[[ DATA RECORDS, beginning ]]
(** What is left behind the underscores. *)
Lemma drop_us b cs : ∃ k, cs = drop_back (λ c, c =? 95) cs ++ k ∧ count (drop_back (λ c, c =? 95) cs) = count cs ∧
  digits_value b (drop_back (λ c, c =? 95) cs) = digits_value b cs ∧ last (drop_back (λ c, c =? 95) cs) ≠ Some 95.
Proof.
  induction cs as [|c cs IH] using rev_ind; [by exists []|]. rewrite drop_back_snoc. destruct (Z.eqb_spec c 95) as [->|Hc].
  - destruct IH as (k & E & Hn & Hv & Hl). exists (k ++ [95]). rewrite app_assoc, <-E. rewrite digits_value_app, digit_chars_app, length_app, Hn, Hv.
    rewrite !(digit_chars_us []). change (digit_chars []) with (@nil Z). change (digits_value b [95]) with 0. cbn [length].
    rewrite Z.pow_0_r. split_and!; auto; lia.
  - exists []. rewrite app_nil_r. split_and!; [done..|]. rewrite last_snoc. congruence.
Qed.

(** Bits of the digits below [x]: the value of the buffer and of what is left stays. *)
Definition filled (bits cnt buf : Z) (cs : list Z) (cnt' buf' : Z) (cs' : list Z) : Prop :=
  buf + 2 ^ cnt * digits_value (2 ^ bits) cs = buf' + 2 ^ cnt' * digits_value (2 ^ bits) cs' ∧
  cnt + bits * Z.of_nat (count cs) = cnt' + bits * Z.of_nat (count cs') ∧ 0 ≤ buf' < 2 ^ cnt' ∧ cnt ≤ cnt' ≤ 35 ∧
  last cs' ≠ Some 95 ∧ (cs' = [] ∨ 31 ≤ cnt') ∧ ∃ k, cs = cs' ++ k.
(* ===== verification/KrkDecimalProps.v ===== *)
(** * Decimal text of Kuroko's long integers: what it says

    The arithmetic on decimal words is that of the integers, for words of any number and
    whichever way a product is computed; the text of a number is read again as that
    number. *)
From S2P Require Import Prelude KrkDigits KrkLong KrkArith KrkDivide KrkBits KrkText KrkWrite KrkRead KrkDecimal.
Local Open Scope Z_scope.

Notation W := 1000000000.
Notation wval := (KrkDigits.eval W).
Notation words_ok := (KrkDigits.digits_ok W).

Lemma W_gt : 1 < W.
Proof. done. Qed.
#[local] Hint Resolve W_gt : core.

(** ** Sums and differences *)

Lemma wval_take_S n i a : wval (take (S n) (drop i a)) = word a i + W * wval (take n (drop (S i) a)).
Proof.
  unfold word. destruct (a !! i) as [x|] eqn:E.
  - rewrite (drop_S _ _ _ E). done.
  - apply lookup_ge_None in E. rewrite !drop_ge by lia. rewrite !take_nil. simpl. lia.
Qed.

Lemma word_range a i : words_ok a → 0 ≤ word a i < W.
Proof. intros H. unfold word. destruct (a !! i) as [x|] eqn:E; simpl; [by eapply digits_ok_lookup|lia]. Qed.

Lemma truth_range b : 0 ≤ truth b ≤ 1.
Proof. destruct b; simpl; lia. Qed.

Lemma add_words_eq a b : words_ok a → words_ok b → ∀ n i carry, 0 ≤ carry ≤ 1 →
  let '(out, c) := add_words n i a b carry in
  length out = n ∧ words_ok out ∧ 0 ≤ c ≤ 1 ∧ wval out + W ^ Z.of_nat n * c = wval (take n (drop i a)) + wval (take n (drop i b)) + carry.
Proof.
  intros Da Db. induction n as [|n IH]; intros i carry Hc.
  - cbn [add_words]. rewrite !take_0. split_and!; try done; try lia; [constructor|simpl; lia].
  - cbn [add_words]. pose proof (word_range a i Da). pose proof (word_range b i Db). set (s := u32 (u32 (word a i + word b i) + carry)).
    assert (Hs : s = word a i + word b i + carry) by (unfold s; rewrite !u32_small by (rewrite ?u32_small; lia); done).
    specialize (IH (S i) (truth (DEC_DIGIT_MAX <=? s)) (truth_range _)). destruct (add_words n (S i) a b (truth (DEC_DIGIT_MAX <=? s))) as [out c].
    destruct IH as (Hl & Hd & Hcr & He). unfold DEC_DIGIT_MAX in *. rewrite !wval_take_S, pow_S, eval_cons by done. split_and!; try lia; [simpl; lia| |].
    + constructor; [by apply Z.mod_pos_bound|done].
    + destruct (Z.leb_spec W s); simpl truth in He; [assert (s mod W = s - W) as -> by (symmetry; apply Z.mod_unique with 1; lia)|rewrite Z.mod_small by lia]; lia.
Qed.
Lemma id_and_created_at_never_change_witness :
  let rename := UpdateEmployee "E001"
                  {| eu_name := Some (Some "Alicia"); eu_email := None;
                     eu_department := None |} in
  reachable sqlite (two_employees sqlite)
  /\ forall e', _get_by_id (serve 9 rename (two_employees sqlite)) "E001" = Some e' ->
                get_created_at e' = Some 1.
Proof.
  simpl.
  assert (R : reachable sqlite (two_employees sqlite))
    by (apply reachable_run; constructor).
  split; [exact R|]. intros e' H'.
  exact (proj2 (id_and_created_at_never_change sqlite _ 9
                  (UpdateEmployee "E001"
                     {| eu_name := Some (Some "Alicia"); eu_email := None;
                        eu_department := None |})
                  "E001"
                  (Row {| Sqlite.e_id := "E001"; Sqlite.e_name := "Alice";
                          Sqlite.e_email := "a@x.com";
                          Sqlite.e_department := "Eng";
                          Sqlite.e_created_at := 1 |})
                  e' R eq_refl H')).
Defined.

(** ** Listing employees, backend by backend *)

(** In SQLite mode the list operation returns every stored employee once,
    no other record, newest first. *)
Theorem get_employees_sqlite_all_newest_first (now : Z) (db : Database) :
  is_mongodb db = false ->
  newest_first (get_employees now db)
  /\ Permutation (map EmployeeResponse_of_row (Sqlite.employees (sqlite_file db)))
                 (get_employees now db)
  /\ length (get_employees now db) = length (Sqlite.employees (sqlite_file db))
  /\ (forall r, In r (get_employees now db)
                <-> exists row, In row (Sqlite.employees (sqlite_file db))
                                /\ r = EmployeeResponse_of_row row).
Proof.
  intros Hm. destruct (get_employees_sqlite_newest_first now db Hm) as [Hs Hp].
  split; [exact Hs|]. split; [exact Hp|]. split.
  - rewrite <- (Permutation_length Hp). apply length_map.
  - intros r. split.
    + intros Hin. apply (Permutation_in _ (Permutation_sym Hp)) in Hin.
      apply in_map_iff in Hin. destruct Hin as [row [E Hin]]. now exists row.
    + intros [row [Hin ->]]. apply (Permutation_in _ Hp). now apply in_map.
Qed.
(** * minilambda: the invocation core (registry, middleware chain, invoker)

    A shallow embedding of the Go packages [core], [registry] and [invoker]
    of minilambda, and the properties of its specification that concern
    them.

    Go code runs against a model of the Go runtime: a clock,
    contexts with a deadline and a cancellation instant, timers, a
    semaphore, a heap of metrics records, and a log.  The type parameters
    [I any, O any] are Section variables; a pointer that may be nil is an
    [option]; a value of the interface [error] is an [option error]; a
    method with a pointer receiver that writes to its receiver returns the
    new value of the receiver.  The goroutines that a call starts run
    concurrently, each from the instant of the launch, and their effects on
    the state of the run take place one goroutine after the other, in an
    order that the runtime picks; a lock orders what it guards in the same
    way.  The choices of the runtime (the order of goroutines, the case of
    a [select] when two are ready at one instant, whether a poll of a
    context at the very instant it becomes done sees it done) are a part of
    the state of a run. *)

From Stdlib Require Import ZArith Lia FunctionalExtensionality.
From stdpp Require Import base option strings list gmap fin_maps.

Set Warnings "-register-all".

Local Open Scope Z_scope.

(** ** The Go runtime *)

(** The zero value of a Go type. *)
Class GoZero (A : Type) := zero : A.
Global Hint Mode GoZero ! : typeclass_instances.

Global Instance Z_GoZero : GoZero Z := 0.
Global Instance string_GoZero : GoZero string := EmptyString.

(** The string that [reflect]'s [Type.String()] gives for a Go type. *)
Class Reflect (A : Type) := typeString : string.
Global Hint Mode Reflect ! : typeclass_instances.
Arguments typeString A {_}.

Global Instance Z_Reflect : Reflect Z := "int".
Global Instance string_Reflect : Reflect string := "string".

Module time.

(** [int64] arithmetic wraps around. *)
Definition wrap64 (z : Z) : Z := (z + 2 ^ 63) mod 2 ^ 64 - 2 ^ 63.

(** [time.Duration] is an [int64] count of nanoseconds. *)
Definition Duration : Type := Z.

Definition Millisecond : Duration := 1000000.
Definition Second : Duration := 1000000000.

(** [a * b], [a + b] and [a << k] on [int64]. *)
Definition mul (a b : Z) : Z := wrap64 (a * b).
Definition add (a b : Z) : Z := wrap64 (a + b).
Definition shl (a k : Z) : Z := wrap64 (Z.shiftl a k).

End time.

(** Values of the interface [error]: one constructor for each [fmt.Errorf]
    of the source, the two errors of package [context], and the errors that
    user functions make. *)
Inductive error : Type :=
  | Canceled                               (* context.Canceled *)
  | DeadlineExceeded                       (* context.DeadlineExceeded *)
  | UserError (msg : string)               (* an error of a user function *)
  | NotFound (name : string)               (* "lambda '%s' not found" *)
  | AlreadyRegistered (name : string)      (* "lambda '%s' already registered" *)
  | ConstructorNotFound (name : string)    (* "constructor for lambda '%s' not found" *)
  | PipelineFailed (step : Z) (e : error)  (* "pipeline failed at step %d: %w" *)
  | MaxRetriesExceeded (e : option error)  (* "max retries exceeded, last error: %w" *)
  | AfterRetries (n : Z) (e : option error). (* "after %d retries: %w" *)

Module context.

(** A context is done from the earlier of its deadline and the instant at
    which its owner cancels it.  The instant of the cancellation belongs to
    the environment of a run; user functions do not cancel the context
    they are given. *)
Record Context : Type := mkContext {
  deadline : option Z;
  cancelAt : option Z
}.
[[ DATA RECORDS, end ]]
▸ AIM OF THE TASK
Copy exactly the lines that run from the one with "user function *)" to the last line of the material, including both.

▸ SOLUTION FOR THIS TASK
  | UserError (msg : string)               (* an error of a user function *)
  | NotFound (name : string)               (* "lambda '%s' not found" *)
  | AlreadyRegistered (name : string)      (* "lambda '%s' already registered" *)
  | ConstructorNotFound (name : string)    (* "constructor for lambda '%s' not found" *)
  | PipelineFailed (step : Z) (e : error)  (* "pipeline failed at step %d: %w" *)
  | MaxRetriesExceeded (e : option error)  (* "max retries exceeded, last error: %w" *)
  | AfterRetries (n : Z) (e : option error). (* "after %d retries: %w" *)

Module context.

(** A context is done from the earlier of its deadline and the instant at
    which its owner cancels it.  The instant of the cancellation belongs to
    the environment of a run; user functions do not cancel the context
    they are given. *)
Record Context : Type := mkContext {
  deadline : option Z;
  cancelAt : option Z
}.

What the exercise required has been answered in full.